* DATA SUPPLIED
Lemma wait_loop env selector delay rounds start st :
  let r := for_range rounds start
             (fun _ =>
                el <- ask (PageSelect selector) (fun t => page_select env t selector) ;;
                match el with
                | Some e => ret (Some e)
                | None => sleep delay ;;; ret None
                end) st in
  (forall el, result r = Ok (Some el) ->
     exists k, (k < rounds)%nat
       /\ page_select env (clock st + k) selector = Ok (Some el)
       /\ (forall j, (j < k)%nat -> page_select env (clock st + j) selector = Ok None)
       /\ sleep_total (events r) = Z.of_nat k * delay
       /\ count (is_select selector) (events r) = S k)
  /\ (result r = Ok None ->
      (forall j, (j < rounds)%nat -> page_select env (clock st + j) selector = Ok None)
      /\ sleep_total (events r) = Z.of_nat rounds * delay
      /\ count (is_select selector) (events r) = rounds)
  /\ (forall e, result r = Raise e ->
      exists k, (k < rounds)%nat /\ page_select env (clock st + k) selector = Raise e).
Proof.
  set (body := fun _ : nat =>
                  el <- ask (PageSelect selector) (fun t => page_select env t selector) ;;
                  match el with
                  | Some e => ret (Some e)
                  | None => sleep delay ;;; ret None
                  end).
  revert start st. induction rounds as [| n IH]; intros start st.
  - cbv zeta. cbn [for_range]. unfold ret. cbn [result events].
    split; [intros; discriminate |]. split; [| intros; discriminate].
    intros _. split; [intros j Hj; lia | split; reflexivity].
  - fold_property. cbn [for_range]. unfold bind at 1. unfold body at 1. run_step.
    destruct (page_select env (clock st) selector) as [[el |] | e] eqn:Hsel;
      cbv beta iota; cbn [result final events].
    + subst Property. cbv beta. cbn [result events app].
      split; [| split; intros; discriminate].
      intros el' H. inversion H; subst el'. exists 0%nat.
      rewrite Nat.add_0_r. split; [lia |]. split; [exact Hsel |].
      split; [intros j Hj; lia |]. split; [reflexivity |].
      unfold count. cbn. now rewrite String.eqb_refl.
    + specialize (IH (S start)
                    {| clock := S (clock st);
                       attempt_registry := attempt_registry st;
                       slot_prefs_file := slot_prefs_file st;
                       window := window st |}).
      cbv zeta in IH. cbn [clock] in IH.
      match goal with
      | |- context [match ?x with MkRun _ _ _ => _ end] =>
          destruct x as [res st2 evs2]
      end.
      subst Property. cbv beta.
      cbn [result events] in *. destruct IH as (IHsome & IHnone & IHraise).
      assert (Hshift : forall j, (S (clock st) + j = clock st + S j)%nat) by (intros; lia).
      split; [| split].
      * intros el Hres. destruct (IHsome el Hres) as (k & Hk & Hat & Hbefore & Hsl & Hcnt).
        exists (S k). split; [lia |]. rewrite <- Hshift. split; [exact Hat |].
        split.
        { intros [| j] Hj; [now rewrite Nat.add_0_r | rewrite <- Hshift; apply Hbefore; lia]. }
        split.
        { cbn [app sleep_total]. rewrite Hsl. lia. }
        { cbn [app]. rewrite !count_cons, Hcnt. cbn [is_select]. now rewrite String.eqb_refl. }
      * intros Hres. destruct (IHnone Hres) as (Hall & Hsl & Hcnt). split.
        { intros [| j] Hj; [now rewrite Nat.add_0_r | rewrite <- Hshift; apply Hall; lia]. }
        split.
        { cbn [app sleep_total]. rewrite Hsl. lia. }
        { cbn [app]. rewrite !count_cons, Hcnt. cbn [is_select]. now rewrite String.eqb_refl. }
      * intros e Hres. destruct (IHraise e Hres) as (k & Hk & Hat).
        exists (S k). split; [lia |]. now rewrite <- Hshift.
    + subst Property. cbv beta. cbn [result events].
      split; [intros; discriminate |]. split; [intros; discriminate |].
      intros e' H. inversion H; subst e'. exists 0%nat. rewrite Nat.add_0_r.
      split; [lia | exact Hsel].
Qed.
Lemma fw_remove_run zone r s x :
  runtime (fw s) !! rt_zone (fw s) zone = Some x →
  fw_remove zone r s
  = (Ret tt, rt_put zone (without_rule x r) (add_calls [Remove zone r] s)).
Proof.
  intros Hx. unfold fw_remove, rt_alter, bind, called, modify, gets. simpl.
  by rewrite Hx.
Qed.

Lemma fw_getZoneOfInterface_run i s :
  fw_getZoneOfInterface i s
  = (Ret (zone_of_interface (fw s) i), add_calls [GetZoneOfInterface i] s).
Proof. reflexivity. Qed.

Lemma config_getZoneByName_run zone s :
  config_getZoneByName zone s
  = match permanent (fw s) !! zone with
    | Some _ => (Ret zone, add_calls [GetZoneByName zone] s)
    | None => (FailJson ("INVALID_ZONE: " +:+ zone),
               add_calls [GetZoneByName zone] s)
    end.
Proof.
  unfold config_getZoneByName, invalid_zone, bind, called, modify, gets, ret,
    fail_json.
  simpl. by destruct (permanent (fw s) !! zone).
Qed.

* EXERCISE GOAL
Among the records above, find each line containing the string "discriminate" and copy it.

* REPLY
    split; [intros; discriminate |]. split; [| intros; discriminate].
      split; [| split; intros; discriminate].
      split; [intros; discriminate |]. split; [intros; discriminate |].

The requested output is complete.